SUPPLIED MATERIAL:
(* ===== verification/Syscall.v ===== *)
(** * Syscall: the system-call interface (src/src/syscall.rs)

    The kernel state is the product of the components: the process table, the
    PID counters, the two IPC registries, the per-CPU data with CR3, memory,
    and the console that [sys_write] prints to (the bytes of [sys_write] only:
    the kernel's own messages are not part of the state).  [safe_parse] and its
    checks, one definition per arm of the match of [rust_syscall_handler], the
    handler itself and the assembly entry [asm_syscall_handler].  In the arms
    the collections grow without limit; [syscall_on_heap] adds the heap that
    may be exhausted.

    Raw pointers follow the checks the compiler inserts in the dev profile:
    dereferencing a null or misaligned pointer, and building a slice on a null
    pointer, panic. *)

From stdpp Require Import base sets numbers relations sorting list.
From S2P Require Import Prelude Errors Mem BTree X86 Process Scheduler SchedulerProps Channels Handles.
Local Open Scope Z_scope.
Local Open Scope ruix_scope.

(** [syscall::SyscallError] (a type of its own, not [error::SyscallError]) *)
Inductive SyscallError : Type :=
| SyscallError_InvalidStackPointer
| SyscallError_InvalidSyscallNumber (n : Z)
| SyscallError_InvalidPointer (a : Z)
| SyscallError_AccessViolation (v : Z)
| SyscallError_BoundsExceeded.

WORK REQUIRED: Transcribe each line of the data above, unaltered, from the one where "Raw pointers follow" appears to the one where "SyscallError_InvalidPointer (a : Z)" appears, inclusive of both.

TASK RESPONSE:
    Raw pointers follow the checks the compiler inserts in the dev profile:
    dereferencing a null or misaligned pointer, and building a slice on a null
    pointer, panic. *)

From stdpp Require Import base sets numbers relations sorting list.
From S2P Require Import Prelude Errors Mem BTree X86 Process Scheduler SchedulerProps Channels Handles.
Local Open Scope Z_scope.
Local Open Scope ruix_scope.

(** [syscall::SyscallError] (a type of its own, not [error::SyscallError]) *)
Inductive SyscallError : Type :=
| SyscallError_InvalidStackPointer
| SyscallError_InvalidSyscallNumber (n : Z)
| SyscallError_InvalidPointer (a : Z)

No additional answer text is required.